- [WORK TASK]:
Each entry needs to be duplicated exactly.

Saved data entries:
== == ==

(** C31: what a serializer writes, a deserializer reads back.  For any list of
    integers of any width and sign, plain objects, blocks and changes of byte
    order, written to a vector or to an area that is large enough, every append
    succeeds, the position is the sum of the sizes, and the same [>>] sequence
    over the bytes written gives the same values, whatever follows them. *)
Theorem serializer_roundtrip t area e its :
  Forall item_ok its -> its_size its < 2 ^ 64 -> Z.of_nat (length area) < 2 ^ 64 ->
  (t = kRaw -> its_size its <= Z.of_nat (length area)) ->
  let s0 := match t with kRaw => raw_serializer area e | kVector => vector_serializer area e end in
  exists s d, put_items s0 its = Some (s, true) /\ s_pos s = its_size its /\
    (t = kRaw -> drop (Z.to_nat (its_size its)) (s_start s) = drop (Z.to_nat (its_size its)) area) /\
    get_items (new_deserializer (take (Z.to_nat (s_pos s)) (s_start s)) e) its
      = Some (d, map Some its) /\ d_pos d = s_pos s.
Proof.
  intros Hok Hsz Ha Hraw s0. pose proof (its_size_nonneg its).
  destruct (put_items_ok its s0 [] area) as (s & E & E1 & E2);
    [by apply new_at_end|done| |done|].
  { unfold room, s0. destruct t; cbn; [apply Z.leb_le; by apply Hraw|done]. }
  cbn [app length] in E1, E2. rewrite Z.add_0_l in E2.
  assert (He : s_endian s0 = e) by (by destruct t). rewrite He in E1.
  pose proof (items_bytes_length its e) as Hl.
  assert (Ht : take (Z.to_nat (s_pos s)) (s_start s) = items_bytes e its).
  { rewrite E1, E2. apply take_app_length'. lia. }
  destruct (get_items_ok its (new_deserializer (items_bytes e its) e) [] []) as (d & Ed & Ep);
    try (cbn; done || lia).
  { cbn. by rewrite app_nil_r. }
  exists s, d. rewrite Ht, Ed, Ep. split_and!; try done.
  - intros ->. rewrite E1. rewrite drop_app_length' by lia. done.
  - cbn. lia.
Qed.

(** an append to a fixed area is all or nothing and never leaves the area:
    it succeeds exactly when the bytes fit, and then changes only the bytes it
    writes; otherwise neither the area nor the position changes. *)
Theorem raw_append_atomic s w free it :
  at_end s w free -> s_type s = kRaw -> item_ok it ->
  Z.of_nat (length w) + item_size it < 2 ^ 64 ->
  exists s' ok, put_item s it = Some (s', ok) /\
    ok = (item_size it <=? Z.of_nat (length free)) /\
    length (s_start s') = length (s_start s) /\
    (ok = false -> s' = s) /\
    (ok = true -> s_pos s' = s_pos s + item_size it /\
       s_start s' = w ++ item_bytes (s_endian s) it ++ drop (Z.to_nat (item_size it)) free).
Proof.
  intros H Ht Hok Hlt. rewrite (put_item_ok s w free it H Hok Hlt).
  pose proof (item_size_nonneg it). pose proof H as (Hs & Hp & _ & _).
  assert (room s w free (item_size it) = (item_size it <=? Z.of_nat (length free))) as ->
    by (unfold room; by rewrite Ht).
  pose proof (item_bytes_length (s_endian s) it) as Hb.
  assert (Hgen : forall p : serializer * bool,
    p = (if item_size it <=? Z.of_nat (length free)
         then (appended s w free (item_bytes (s_endian s) it) (s_endian s), true) else (s, false)) ->
    exists s' ok, Some p = Some (s', ok) /\
    ok = (item_size it <=? Z.of_nat (length free)) /\
    length (s_start s') = length (s_start s) /\
    (ok = false -> s' = s) /\
    (ok = true -> s_pos s' = s_pos s + item_size it /\
       s_start s' = w ++ item_bytes (s_endian s) it ++ drop (Z.to_nat (item_size it)) free)).
  { intros p ->. destruct (Z.leb_spec (item_size it) (Z.of_nat (length free))).
    - do 2 eexists. split; [done|]. unfold appended, remaining; cbn. rewrite Ht, Hb, Hs.
      split_and!; try done; [rewrite !length_app, length_drop; lia|].
      intros _. split; [lia|done].
    - by do 2 eexists. }
  destruct it as [e| | | |]; try (by apply Hgen).
  exists (mkSer (s_type s) (s_start s) (s_size s) e (s_pos s)), true. cbn.
  rewrite (proj2 (Z.leb_le _ _)) by lia. split_and!; try done. rewrite drop_0, Hs. split; [lia|done].
Qed.

(** [checkSize] compares [pos_ + need_size] as a [size_t] sum.  It is exact
    for sizes below [2^64 - pos_]; from there on the sum wraps and every size is
    accepted, and a [skip] of such a size moves the position backwards. *)
Theorem checkSize_wraps d need :
  0 <= d_pos d <= d_size d -> d_size d < 2 ^ 64 -> 0 <= need < 2 ^ 64 ->
  (checkSize d need = true <-> need <= d_size d - d_pos d \/ 2 ^ 64 - d_pos d <= need) /\
  (2 ^ 64 - d_pos d <= need -> des_skip d need = (des_done d need, true) /\
     d_pos (des_done d need) = d_pos d - (2 ^ 64 - need)).
Proof.
  intros Hp Hs Hn.
  assert (Hw : u64 (d_pos d + need) =
    if d_pos d + need <? 2 ^ 64 then d_pos d + need else d_pos d + need - 2 ^ 64).
  { destruct (Z.ltb_spec (d_pos d + need) (2 ^ 64)); [apply wrap_small; unfold in_range; lia|].
    unfold wrap. symmetry. apply (Z.mod_unique _ _ 1); lia. }
  unfold des_skip, checkSize, des_done. cbn [d_pos]. rewrite Hw.
  destruct (Z.ltb_spec (d_pos d + need) (2 ^ 64)).
  - rewrite Z.leb_le. split; [lia|]. lia.
  - rewrite Z.leb_le. split; [lia|]. intros _. rewrite (proj2 (Z.leb_le _ _)) by lia.
    split; [done|lia].
Qed.

(** ** Witnesses *)

Lemma serializer_roundtrip_witness :
  let its := [IUnsigned W16 0x1234; IEndian kLittle; ISigned W32 (-5); IPod [1; 2; 3; 4]; IBlock [9; 8]] in
  exists s d, put_items (vector_serializer [7; 7] kBig) its = Some (s, true) /\ s_pos s = its_size its /\
    (kVector = kRaw -> drop (Z.to_nat (its_size its)) (s_start s) = drop (Z.to_nat (its_size its)) [7; 7]) /\
    get_items (new_deserializer (take (Z.to_nat (s_pos s)) (s_start s)) kBig) its
      = Some (d, map Some its) /\ d_pos d = s_pos s.
Proof.
  intros its. apply (serializer_roundtrip kVector [7; 7] kBig its); [|done|done|done].
  repeat constructor; vm_compute; congruence.
Defined.

Lemma raw_append_atomic_witness :
  exists s' ok, put_item (raw_serializer [0; 0] kBig) (IUnsigned W32 5) = Some (s', ok) /\
    ok = (4 <=? 2) /\ length (s_start s') = 2%nat /\
    (ok = false -> s' = raw_serializer [0; 0] kBig) /\
    (ok = true -> s_pos s' = 0 + 4 /\
       s_start s' = [] ++ item_bytes kBig (IUnsigned W32 5) ++ drop (Z.to_nat 4) [0; 0]).
Proof.
  apply (raw_append_atomic (raw_serializer [0; 0] kBig) [] [0; 0] (IUnsigned W32 5)).
  - repeat split.
  - reflexivity.
  - split; [discriminate|reflexivity].
  - reflexivity.
Defined.

Lemma checkSize_wraps_witness :
  let d := mkDes [1; 2; 3] 3 kBig 2 in
  (checkSize d (2 ^ 64 - 1) = true <-> 2 ^ 64 - 1 <= 3 - 2 \/ 2 ^ 64 - 2 <= 2 ^ 64 - 1) /\
  (2 ^ 64 - 2 <= 2 ^ 64 - 1 -> des_skip d (2 ^ 64 - 1) = (des_done d (2 ^ 64 - 1), true) /\
     d_pos (des_done d (2 ^ 64 - 1)) = 2 - (2 ^ 64 - (2 ^ 64 - 1))).
Proof. apply (checkSize_wraps (mkDes [1; 2; 3] 3 kBig 2) (2 ^ 64 - 1)); cbn; lia. Defined.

== == ==

- [SOLUTION TO THE EXERCISE]:
(** C31: what a serializer writes, a deserializer reads back.  For any list of
    integers of any width and sign, plain objects, blocks and changes of byte
    order, written to a vector or to an area that is large enough, every append
    succeeds, the position is the sum of the sizes, and the same [>>] sequence
    over the bytes written gives the same values, whatever follows them. *)
Theorem serializer_roundtrip t area e its :
  Forall item_ok its -> its_size its < 2 ^ 64 -> Z.of_nat (length area) < 2 ^ 64 ->
  (t = kRaw -> its_size its <= Z.of_nat (length area)) ->
  let s0 := match t with kRaw => raw_serializer area e | kVector => vector_serializer area e end in
  exists s d, put_items s0 its = Some (s, true) /\ s_pos s = its_size its /\
    (t = kRaw -> drop (Z.to_nat (its_size its)) (s_start s) = drop (Z.to_nat (its_size its)) area) /\
    get_items (new_deserializer (take (Z.to_nat (s_pos s)) (s_start s)) e) its
      = Some (d, map Some its) /\ d_pos d = s_pos s.
Proof.
  intros Hok Hsz Ha Hraw s0. pose proof (its_size_nonneg its).
  destruct (put_items_ok its s0 [] area) as (s & E & E1 & E2);
    [by apply new_at_end|done| |done|].
  { unfold room, s0. destruct t; cbn; [apply Z.leb_le; by apply Hraw|done]. }
  cbn [app length] in E1, E2. rewrite Z.add_0_l in E2.
  assert (He : s_endian s0 = e) by (by destruct t). rewrite He in E1.
  pose proof (items_bytes_length its e) as Hl.
  assert (Ht : take (Z.to_nat (s_pos s)) (s_start s) = items_bytes e its).
  { rewrite E1, E2. apply take_app_length'. lia. }
  destruct (get_items_ok its (new_deserializer (items_bytes e its) e) [] []) as (d & Ed & Ep);
    try (cbn; done || lia).
  { cbn. by rewrite app_nil_r. }
  exists s, d. rewrite Ht, Ed, Ep. split_and!; try done.
  - intros ->. rewrite E1. rewrite drop_app_length' by lia. done.
  - cbn. lia.
Qed.

(** an append to a fixed area is all or nothing and never leaves the area:
    it succeeds exactly when the bytes fit, and then changes only the bytes it
    writes; otherwise neither the area nor the position changes. *)
Theorem raw_append_atomic s w free it :
  at_end s w free -> s_type s = kRaw -> item_ok it ->
  Z.of_nat (length w) + item_size it < 2 ^ 64 ->
  exists s' ok, put_item s it = Some (s', ok) /\
    ok = (item_size it <=? Z.of_nat (length free)) /\
    length (s_start s') = length (s_start s) /\
    (ok = false -> s' = s) /\
    (ok = true -> s_pos s' = s_pos s + item_size it /\
       s_start s' = w ++ item_bytes (s_endian s) it ++ drop (Z.to_nat (item_size it)) free).
Proof.
  intros H Ht Hok Hlt. rewrite (put_item_ok s w free it H Hok Hlt).
  pose proof (item_size_nonneg it). pose proof H as (Hs & Hp & _ & _).
  assert (room s w free (item_size it) = (item_size it <=? Z.of_nat (length free))) as ->
    by (unfold room; by rewrite Ht).
  pose proof (item_bytes_length (s_endian s) it) as Hb.
  assert (Hgen : forall p : serializer * bool,
    p = (if item_size it <=? Z.of_nat (length free)
         then (appended s w free (item_bytes (s_endian s) it) (s_endian s), true) else (s, false)) ->
    exists s' ok, Some p = Some (s', ok) /\
    ok = (item_size it <=? Z.of_nat (length free)) /\
    length (s_start s') = length (s_start s) /\
    (ok = false -> s' = s) /\
    (ok = true -> s_pos s' = s_pos s + item_size it /\
       s_start s' = w ++ item_bytes (s_endian s) it ++ drop (Z.to_nat (item_size it)) free)).
  { intros p ->. destruct (Z.leb_spec (item_size it) (Z.of_nat (length free))).
    - do 2 eexists. split; [done|]. unfold appended, remaining; cbn. rewrite Ht, Hb, Hs.
      split_and!; try done; [rewrite !length_app, length_drop; lia|].
      intros _. split; [lia|done].
    - by do 2 eexists. }
  destruct it as [e| | | |]; try (by apply Hgen).
  exists (mkSer (s_type s) (s_start s) (s_size s) e (s_pos s)), true. cbn.
  rewrite (proj2 (Z.leb_le _ _)) by lia. split_and!; try done. rewrite drop_0, Hs. split; [lia|done].
Qed.

(** [checkSize] compares [pos_ + need_size] as a [size_t] sum.  It is exact
    for sizes below [2^64 - pos_]; from there on the sum wraps and every size is
    accepted, and a [skip] of such a size moves the position backwards. *)
Theorem checkSize_wraps d need :
  0 <= d_pos d <= d_size d -> d_size d < 2 ^ 64 -> 0 <= need < 2 ^ 64 ->
  (checkSize d need = true <-> need <= d_size d - d_pos d \/ 2 ^ 64 - d_pos d <= need) /\
  (2 ^ 64 - d_pos d <= need -> des_skip d need = (des_done d need, true) /\
     d_pos (des_done d need) = d_pos d - (2 ^ 64 - need)).
Proof.
  intros Hp Hs Hn.
  assert (Hw : u64 (d_pos d + need) =
    if d_pos d + need <? 2 ^ 64 then d_pos d + need else d_pos d + need - 2 ^ 64).
  { destruct (Z.ltb_spec (d_pos d + need) (2 ^ 64)); [apply wrap_small; unfold in_range; lia|].
    unfold wrap. symmetry. apply (Z.mod_unique _ _ 1); lia. }
  unfold des_skip, checkSize, des_done. cbn [d_pos]. rewrite Hw.
  destruct (Z.ltb_spec (d_pos d + need) (2 ^ 64)).
  - rewrite Z.leb_le. split; [lia|]. lia.
  - rewrite Z.leb_le. split; [lia|]. intros _. rewrite (proj2 (Z.leb_le _ _)) by lia.
    split; [done|lia].
Qed.

(** ** Witnesses *)

Lemma serializer_roundtrip_witness :
  let its := [IUnsigned W16 0x1234; IEndian kLittle; ISigned W32 (-5); IPod [1; 2; 3; 4]; IBlock [9; 8]] in
  exists s d, put_items (vector_serializer [7; 7] kBig) its = Some (s, true) /\ s_pos s = its_size its /\
    (kVector = kRaw -> drop (Z.to_nat (its_size its)) (s_start s) = drop (Z.to_nat (its_size its)) [7; 7]) /\
    get_items (new_deserializer (take (Z.to_nat (s_pos s)) (s_start s)) kBig) its
      = Some (d, map Some its) /\ d_pos d = s_pos s.
Proof.
  intros its. apply (serializer_roundtrip kVector [7; 7] kBig its); [|done|done|done].
  repeat constructor; vm_compute; congruence.
Defined.

Lemma raw_append_atomic_witness :
  exists s' ok, put_item (raw_serializer [0; 0] kBig) (IUnsigned W32 5) = Some (s', ok) /\
    ok = (4 <=? 2) /\ length (s_start s') = 2%nat /\
    (ok = false -> s' = raw_serializer [0; 0] kBig) /\
    (ok = true -> s_pos s' = 0 + 4 /\
       s_start s' = [] ++ item_bytes kBig (IUnsigned W32 5) ++ drop (Z.to_nat 4) [0; 0]).
Proof.
  apply (raw_append_atomic (raw_serializer [0; 0] kBig) [] [0; 0] (IUnsigned W32 5)).
  - repeat split.
  - reflexivity.
  - split; [discriminate|reflexivity].
  - reflexivity.
Defined.

Lemma checkSize_wraps_witness :
  let d := mkDes [1; 2; 3] 3 kBig 2 in
  (checkSize d (2 ^ 64 - 1) = true <-> 2 ^ 64 - 1 <= 3 - 2 \/ 2 ^ 64 - 2 <= 2 ^ 64 - 1) /\
  (2 ^ 64 - 2 <= 2 ^ 64 - 1 -> des_skip d (2 ^ 64 - 1) = (des_done d (2 ^ 64 - 1), true) /\
     d_pos (des_done d (2 ^ 64 - 1)) = 2 - (2 ^ 64 - (2 ^ 64 - 1))).
Proof. apply (checkSize_wraps (mkDes [1; 2; 3] 3 kBig 2) (2 ^ 64 - 1)); cbn; lia. Defined.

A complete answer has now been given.